Portanto, desde 1927, já se protegia a saúde da população contra a poluição atmosférica produzida pela fumaça das fogueiras. Hoje, continuamos combatendo esse tipo de poluição, que comprovadamente causa tantos males, atragvés da distribuição de folhetos de cordel, de matérias divulgadas em rádios, jornais, TVs, revista CONVIVER, de palestras de médicos, para professores e estudantes, entre tantas outras ações.

Os resultados do nosso trabalho de conscientização, nos últimos quatro anos, apontam para uma significativa mudança de comportamento da população, sendo nítida a redução do número de fogueiras acesas nesta cidade. Na Rua Vigário Calixto, por exemplo, num quarteirão, no ano de 2004, havia 103 fogueiras. Já em 2008, apenas quatro. Portanto, o povo está entendendo os malefícios das fogueiras e contribuindo decisivamente para a redução dessa prática.

Já falaram e escreveram muita coisa sobre esse assunto. Tudo foi recebido democrática e respeitosamente. Dentre os que se pronunciaram, merece destaque o artigo do jornalista Germano Romero, publicado no dia 18 de junho de 2008, no jornal A União, o qual retrata fielmente o objetivo do Ministério Público da Paraíba, através da Curadoria do Meio Ambiente de Campina Grande, quando escreve: “Brinque São João sem fogueira e sem balão – que ótima idéia! A curadoria de Campina Grande dá uma lição de consciência ecológica com uma campanha que já ecoa nos sentimentos de respeito à natureza.”

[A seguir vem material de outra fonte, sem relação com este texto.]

(* ===== verification/EditViewHandlers.v ===== *)
(** * The editor: every handler keeps the invariant

    [carried n self self'] is what a handler that makes at most [n] edits leaves
    behind: the invariant, the base, the text on a larger revision.  No handler
    panics in a state with [room].

    The rest of the handlers: they keep the invariant of the view and do not
    panic. *)

From stdpp Require Import relations.
From S2P Require Import Prelude DiffRange DiffText DiffChanges DiffTracker DiffTrackerCorrect DiffUtf8 EditDocument EditDocumentCorrect EditSplice EditSpliceCorrect EditHistory EditHistoryCorrect EditCursor EditCursorCorrect EditView EditViewCorrect.

Section handlers.
Context `{Hrope : Rope, Hlaws : !RopeLaws} `{Hg : Graphemes, Hglaws : !GraphemesLaws}.
Context `{Hdiff : MyersDiff, Hdlaws : !MyersDiffLaws}.
Implicit Types (self : Editor) (d : CodeDocument.t).

Record carried (n : nat) self self' : Prop := {
  carried_ok : ok self';
  carried_base : base self' = base self;
  carried_active : active (tracker self') = active (tracker self);
  carried_id : (UndoHistory.next_id (history self') ≤ UndoHistory.next_id (history self) + 1)%Z;
  carried_none : document self = None → document self' = None;
  carried_doc d : document self = Some d → ∃ d', document self' = Some d' ∧ advanced n d d' ∧
    CodeDocument.read_only d' = CodeDocument.read_only d ∧
    CodeDocument.line_ending d' = CodeDocument.line_ending d;
  carried_steps d d' : document self = Some d → document self' = Some d' →
    rtc hist_step (d, history self) (d', history self') }.

(** A handler that leaves the text alone. *)
Record same_text self self' : Prop := {
  same_ok : ok self';
  same_base : base self' = base self;
  same_active : active (tracker self') = active (tracker self);
  same_history : history self' = history self ∨ history self' = UndoHistory.close_group (history self);
  same_doc : document self' = document self }.

Lemma same_refl self : ok self → same_text self self.
Proof. split; try done. by left. Qed.

Lemma same_id self self' : same_text self self' →
  UndoHistory.next_id (history self') = UndoHistory.next_id (history self).
Proof. by intros [_ _ _ [->| ->] _]. Qed.

Lemma same_steps self self' d : same_text self self' → rtc hist_step (d, history self) (d, history self').
Proof. intros [_ _ _ [->| ->] _]; [done|]. apply rtc_once. constructor. Qed.

Lemma same_carried n self self' : same_text self self' → carried n self self'.
Proof.
  intros Hs. pose proof (same_id _ _ Hs) as Hi. destruct (Hs) as [? Hb Ha _ Hd].
  split; [done..|lia|by rewrite Hd| |].
  - rewrite Hd. intros d ->. exists d. split_and!; [done|apply advanced_refl|done..].
  - intros d d' Hd0. rewrite Hd, Hd0. intros [= <-]. by apply same_steps.
Qed.

Lemma carried_refl n self : ok self → carried n self self.
Proof. intros. by apply same_carried, same_refl. Qed.

Lemma same_then_carried n self s1 self' : same_text self s1 → carried n s1 self' → carried n self self'.
Proof.
  intros Hs [? Hb' Ha' Hi' Hn' Hd' Hst']. pose proof (same_id _ _ Hs) as Hi. pose proof Hs as [? Hb Ha _ Hd].
  rewrite Hd, Hi in *. split; [done|congruence..|lia|done|done|].
  intros d d' Hd0 Hd1. etrans; [by apply (same_steps self s1)|by apply Hst'].
Qed.

Lemma carried_then_same n self s1 self' : carried n self s1 → same_text s1 self' → carried n self self'.
Proof.
  intros [? Hb Ha Hi Hn Hd Hst] Hs. pose proof (same_id _ _ Hs) as Hi'. pose proof Hs as [? Hb' Ha' _ Hd'].
  split; [done|congruence..|lia|rewrite Hd'; done|by rewrite Hd'|].
  rewrite Hd'. intros d d' Hd0 Hd1. etrans; [by apply Hst|by apply (same_steps s1)].
Qed.

(** The counters and the lines have room for [edits] splices that add [added]
    lines. *)
Definition room_for self (edits added : nat) : Prop := ∀ d, document self = Some d →
  (UndoHistory.next_id (history self) < U64_MAX)%Z ∧ spare (2 * edits) d ∧
  (Z.of_nat (newlines (contents d) + added) + 1 ≤ U32_MAX)%Z.

Lemma room_same self self' n m : same_text self self' → room_for self n m → room_for self' n m.
Proof. intros Hs. unfold room_for. by rewrite (same_id _ _ Hs), (same_doc _ _ Hs). Qed.

(** A text that can be inserted. *)
Definition clean (text : str) : Prop := 13%N ∉ normalize_newlines text.

Lemma clean_nil : clean [].
Proof. by apply not_elem_of_nil. Qed.

Lemma splice_all_carried self ops after group now :
  ok self → Forall (λ op, clean op.2) ops →
  room_for self (length ops) (sum_list_with (λ op, newlines (normalize_newlines op.2)) ops) →
  runs (splice_all self ops after group now) (λ '(self', _), carried (2 * length ops) self self').
Proof.
  intros Hok Hclean Hroom. destruct (document self) as [d|] eqn:Hd.
  - destruct (CodeDocument.read_only d) as [reason|] eqn:Hro.
    + unfold splice_all, CodeDocument.is_read_only. rewrite Hd, Hro. by apply carried_refl.
    + destruct (Hroom d Hd) as (Hid&Hsp&Hlen).
      eapply runs_mono; [apply (splice_all_run self d); [done|by split|done|by split]|].
      intros [self' done] (Hok'&[Hb _ Ha Hi]&_&d'&Hd'&Hr&Hadv&Hst&_). split; [done..|by rewrite Hd| |].
      * rewrite Hd. intros ? [= <-]. exists d'. split_and!; [done..|by destruct Hr|by destruct Hr].
      * rewrite Hd, Hd'. by intros ? ? [= <-] [= <-].
  - unfold splice_all. rewrite Hd. by apply carried_refl.
Qed.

Também digno de realce é o artigo da Dra. Ijanileide Gabriel de Araújo, médica pneumologista, publicado na revista CONVIVER, de junho de 2008, ratificando os danos causados pelas fogueiras à saúde pública: “Essas fogueiras, além de contribuírem substancialmente para destruição da caatinga e das florestas secundárias colaboram para o aumento da quantidade de CO² jogado na atmosfera, poluindo-a ainda mais. A inalação dessa substância, liberada pela queima das fogueiras, causa fadiga e dor torácica em pacientes com patologia isquêmica do miocárdio. Em maior concentração causa: visão borrada, distúrbio de coordenação, cefaléias, tontura, confusão, náusea e eritema cutâneo, reversível tão logo se saia do ambiente. A inalação de altas concentrações de CO² pode ser fatal. ... a Fumaça, advinda dessas fogueiras, causa moléstias que se instalam no sistema respiratório dos seres humanos. A fumaça é um grande irritante das vias respiratórias e isso pode desencadear crises de rinite e também de asma, exacerbação da doença pulmonar obstrutiva crônica (DPOC), sinusites, laringites, traqueítes e bronquites agudas causando grande desconforto para os pacientes. Os asmáticos e os alérgicos, em geral, sabem o que isso significa e o tormento causado. Os hospitais públicos e privados sofrem um expressivo aumento de demanda por atendimento emergencial nessas noites e nos dias subsequentes aos das fogueiras. ... A tradição de acender fogueiras nas festas juninas precisa ser combatida pelo mal que causa à natureza e às pessoas. No momento, resta-nos aconselhar aos alérgicos que se afastem ao máximo das fogueiras. O ideal é ir para a casa de um parente distante e ficar longe da fumaça. Se isso não for possível, vale fechar bem as portas e janelas e usar a velha tática de colocar toalha molhada nas fendas. No caso do asmático, é necessária a elaboração de um plano prévio pelo médico (com incremento da medicação) para o caso de ocorrerem as crises.”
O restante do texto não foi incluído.